Study material >>

▽

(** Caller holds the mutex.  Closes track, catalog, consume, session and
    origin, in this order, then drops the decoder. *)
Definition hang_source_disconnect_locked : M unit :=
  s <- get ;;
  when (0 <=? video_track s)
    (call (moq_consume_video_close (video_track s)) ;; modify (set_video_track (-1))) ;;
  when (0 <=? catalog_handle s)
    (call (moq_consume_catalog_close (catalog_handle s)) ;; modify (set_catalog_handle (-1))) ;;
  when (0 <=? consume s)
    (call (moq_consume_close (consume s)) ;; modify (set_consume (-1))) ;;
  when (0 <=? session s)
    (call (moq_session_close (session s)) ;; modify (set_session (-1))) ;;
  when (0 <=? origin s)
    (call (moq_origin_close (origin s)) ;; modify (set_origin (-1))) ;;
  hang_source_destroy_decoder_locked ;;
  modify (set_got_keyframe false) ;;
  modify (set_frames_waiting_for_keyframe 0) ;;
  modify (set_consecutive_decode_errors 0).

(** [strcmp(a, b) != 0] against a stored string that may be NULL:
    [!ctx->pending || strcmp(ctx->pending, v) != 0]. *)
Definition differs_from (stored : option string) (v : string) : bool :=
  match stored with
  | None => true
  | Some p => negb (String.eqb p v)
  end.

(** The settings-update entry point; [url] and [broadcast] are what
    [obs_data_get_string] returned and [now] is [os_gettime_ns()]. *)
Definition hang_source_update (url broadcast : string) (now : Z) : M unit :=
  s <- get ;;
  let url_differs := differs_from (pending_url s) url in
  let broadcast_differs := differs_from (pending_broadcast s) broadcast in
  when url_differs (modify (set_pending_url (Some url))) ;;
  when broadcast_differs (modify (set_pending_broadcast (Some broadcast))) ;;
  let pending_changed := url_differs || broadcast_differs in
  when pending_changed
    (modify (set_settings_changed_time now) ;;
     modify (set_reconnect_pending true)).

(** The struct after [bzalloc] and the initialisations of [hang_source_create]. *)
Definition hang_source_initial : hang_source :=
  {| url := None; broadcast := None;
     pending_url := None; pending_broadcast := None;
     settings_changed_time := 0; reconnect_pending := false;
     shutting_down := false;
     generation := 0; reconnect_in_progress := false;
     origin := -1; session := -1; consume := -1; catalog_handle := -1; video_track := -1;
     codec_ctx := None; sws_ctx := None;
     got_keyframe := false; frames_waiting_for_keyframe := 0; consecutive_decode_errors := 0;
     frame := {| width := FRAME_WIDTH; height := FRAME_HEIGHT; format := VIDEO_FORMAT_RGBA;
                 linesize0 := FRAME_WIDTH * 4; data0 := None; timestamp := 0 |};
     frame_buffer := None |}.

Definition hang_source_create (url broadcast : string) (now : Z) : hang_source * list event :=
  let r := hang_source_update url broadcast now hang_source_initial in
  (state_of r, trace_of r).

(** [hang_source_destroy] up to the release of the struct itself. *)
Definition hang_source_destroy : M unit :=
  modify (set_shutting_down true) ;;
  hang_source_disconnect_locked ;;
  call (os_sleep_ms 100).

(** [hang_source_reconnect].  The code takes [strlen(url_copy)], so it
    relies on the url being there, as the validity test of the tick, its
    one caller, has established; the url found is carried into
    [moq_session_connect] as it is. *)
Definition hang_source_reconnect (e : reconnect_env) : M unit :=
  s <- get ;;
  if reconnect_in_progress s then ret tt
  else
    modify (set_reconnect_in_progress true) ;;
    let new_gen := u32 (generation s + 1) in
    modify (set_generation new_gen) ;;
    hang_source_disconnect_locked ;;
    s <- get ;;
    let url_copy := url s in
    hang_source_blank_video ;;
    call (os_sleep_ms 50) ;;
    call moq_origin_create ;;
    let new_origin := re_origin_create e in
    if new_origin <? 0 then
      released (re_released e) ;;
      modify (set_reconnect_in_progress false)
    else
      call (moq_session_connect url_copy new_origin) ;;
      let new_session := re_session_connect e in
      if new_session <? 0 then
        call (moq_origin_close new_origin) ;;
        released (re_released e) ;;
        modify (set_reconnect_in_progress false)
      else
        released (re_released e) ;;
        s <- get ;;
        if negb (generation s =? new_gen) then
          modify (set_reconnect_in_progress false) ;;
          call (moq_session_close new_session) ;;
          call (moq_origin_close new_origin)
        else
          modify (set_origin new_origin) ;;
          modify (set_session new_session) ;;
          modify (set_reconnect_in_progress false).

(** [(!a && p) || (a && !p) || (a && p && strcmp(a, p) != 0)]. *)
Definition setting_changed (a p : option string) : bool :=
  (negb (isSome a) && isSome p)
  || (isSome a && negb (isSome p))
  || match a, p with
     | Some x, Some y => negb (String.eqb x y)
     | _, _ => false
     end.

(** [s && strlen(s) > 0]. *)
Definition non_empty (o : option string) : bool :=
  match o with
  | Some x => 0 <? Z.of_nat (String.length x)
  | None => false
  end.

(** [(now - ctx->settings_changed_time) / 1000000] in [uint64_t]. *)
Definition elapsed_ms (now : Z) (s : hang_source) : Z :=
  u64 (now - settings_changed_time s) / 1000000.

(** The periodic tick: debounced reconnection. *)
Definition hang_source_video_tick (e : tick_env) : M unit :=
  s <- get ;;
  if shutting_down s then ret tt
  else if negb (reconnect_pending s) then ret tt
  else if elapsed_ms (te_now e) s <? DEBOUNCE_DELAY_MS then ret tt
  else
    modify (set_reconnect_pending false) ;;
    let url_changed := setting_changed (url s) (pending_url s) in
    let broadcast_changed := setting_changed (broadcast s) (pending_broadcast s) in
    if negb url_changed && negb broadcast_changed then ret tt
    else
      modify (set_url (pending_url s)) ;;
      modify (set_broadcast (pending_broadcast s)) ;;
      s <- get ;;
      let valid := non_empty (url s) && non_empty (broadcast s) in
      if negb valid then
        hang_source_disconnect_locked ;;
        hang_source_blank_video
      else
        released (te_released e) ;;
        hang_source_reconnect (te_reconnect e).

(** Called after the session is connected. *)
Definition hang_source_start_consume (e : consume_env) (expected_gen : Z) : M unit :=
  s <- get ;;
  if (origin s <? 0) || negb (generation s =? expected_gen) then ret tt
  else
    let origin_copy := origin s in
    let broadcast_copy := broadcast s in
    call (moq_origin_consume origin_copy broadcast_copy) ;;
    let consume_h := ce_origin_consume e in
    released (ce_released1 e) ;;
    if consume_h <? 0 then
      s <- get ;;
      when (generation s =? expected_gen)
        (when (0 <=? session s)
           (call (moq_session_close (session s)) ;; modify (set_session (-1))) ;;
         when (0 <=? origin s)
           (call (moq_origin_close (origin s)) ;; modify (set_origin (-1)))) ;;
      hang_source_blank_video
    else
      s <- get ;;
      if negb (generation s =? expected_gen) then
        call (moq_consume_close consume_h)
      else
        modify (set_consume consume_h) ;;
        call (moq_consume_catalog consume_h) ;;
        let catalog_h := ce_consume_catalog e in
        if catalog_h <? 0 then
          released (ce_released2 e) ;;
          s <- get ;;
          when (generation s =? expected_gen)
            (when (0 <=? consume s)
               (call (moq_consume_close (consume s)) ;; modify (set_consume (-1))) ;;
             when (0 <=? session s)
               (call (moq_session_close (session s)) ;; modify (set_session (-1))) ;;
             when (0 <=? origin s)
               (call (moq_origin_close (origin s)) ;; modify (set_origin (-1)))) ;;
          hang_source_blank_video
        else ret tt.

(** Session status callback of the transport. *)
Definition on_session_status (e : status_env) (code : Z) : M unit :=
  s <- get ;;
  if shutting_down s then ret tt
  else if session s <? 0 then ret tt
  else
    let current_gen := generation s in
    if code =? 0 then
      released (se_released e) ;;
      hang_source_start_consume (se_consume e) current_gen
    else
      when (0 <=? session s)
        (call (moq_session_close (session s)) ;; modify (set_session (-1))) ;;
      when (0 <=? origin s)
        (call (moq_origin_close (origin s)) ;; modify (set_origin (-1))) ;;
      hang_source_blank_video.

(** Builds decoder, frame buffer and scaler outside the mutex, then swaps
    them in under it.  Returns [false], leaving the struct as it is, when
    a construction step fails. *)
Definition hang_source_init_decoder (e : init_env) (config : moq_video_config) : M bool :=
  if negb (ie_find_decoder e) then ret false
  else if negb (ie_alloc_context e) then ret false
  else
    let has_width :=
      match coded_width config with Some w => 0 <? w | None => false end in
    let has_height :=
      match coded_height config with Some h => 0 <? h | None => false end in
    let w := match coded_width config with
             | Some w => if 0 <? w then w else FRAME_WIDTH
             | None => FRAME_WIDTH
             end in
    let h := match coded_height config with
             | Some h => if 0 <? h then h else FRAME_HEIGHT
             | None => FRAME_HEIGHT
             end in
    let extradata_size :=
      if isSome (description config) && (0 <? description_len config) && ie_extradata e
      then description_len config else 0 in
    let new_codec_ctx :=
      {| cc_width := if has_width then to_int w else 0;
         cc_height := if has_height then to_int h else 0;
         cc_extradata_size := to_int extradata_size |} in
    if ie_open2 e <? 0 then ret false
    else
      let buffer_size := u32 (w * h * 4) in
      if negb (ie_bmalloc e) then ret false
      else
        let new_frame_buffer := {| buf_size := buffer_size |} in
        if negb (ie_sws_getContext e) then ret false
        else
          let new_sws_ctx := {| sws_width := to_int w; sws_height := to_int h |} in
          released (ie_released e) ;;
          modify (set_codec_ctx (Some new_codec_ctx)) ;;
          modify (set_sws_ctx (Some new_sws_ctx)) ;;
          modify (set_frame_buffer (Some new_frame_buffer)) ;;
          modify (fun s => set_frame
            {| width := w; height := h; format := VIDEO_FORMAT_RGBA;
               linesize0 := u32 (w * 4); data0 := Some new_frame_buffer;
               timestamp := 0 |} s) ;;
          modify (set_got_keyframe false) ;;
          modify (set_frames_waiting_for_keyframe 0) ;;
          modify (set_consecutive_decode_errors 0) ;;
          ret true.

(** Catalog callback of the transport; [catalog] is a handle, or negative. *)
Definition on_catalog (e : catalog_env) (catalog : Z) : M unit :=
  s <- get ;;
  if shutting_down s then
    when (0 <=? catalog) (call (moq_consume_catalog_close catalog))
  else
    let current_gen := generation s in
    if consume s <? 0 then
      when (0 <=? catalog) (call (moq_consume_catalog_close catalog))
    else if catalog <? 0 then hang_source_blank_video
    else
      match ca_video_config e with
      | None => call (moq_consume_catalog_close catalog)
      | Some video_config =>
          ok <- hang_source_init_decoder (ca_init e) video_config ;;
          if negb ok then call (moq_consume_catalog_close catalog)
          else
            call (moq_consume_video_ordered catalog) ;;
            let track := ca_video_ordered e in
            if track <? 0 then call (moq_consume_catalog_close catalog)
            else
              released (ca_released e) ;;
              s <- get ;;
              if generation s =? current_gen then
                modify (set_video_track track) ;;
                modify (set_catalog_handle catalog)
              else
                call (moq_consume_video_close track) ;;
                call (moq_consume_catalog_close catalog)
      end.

△
▽

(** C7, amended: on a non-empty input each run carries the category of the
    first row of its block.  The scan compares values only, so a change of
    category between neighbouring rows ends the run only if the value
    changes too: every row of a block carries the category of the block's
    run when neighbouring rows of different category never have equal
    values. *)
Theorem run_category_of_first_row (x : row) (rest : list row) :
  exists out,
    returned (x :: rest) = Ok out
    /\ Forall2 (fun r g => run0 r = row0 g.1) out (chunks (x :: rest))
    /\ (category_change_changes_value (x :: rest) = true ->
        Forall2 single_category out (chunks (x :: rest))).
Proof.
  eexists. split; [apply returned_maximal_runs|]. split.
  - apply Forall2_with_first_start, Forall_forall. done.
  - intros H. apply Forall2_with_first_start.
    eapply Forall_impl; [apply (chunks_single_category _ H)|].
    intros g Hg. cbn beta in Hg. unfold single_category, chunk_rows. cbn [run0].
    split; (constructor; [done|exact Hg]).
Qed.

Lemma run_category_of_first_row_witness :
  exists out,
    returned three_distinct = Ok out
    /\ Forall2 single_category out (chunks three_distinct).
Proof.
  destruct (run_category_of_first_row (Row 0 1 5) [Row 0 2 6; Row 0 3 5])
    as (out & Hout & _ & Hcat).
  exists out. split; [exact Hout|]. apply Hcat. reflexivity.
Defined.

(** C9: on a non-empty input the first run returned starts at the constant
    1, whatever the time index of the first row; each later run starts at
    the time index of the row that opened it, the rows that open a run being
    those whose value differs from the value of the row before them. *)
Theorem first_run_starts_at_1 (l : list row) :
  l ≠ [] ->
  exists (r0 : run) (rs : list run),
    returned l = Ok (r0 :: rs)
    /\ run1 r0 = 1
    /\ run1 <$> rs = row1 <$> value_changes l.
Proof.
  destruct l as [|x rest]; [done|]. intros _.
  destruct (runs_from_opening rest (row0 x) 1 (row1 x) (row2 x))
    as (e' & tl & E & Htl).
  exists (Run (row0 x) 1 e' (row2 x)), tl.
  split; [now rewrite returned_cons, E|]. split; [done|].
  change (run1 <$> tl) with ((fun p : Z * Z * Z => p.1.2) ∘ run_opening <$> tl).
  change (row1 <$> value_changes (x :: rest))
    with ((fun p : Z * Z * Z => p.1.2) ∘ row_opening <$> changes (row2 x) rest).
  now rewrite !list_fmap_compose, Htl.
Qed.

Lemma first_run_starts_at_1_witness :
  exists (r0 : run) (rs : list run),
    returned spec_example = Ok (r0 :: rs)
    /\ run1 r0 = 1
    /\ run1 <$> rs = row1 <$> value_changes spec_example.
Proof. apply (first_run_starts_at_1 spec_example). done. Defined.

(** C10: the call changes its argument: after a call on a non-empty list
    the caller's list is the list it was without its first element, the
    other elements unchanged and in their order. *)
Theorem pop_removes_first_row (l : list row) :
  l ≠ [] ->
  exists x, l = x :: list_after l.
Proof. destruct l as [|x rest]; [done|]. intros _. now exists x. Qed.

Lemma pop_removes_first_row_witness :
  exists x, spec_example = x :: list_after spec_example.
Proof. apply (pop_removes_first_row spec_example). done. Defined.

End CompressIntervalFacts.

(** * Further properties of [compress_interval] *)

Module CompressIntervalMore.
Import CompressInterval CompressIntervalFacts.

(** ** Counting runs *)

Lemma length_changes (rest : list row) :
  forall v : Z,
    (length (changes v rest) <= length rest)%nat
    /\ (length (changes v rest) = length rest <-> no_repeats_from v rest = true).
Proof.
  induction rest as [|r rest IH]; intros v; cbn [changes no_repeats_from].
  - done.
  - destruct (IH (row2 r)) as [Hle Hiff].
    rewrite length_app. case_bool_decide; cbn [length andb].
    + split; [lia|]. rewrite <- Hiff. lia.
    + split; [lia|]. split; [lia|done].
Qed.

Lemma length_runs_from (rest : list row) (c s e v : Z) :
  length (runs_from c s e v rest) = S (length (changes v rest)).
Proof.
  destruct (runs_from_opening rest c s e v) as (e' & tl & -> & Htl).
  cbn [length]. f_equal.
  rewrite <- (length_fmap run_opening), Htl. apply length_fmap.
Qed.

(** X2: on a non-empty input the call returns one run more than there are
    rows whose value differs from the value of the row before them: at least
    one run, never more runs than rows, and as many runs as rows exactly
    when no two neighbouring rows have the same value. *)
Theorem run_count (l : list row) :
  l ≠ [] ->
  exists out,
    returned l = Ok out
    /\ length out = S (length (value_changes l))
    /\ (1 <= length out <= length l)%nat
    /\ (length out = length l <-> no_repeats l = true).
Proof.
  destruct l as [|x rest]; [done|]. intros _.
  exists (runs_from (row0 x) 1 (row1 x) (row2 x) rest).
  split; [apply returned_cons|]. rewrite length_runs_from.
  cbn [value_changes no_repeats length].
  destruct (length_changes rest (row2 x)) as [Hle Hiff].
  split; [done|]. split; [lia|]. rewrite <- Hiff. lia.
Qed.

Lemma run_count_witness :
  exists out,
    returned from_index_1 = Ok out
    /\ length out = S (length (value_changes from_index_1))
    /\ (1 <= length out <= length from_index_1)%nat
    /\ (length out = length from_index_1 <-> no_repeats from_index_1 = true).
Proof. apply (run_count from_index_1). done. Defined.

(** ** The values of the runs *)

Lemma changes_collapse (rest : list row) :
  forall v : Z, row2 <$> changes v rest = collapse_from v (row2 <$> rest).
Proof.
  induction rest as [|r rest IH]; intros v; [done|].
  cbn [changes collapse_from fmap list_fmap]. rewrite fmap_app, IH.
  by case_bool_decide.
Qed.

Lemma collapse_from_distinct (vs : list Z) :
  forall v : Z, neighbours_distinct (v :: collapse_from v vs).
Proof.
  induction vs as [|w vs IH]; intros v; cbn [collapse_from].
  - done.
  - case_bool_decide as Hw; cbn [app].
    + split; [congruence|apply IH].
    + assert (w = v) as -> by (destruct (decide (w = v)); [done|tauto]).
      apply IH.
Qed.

△

Prompt >> Your answer should be the lines above, from the line containing "(** Caller holds" up to and including the line containing "(call (moq_consume_video_close (video_track", reproduced exactly and with nothing else.

Finished exercise >>
(** Caller holds the mutex.  Closes track, catalog, consume, session and
    origin, in this order, then drops the decoder. *)
Definition hang_source_disconnect_locked : M unit :=
  s <- get ;;
  when (0 <=? video_track s)
    (call (moq_consume_video_close (video_track s)) ;; modify (set_video_track (-1))) ;;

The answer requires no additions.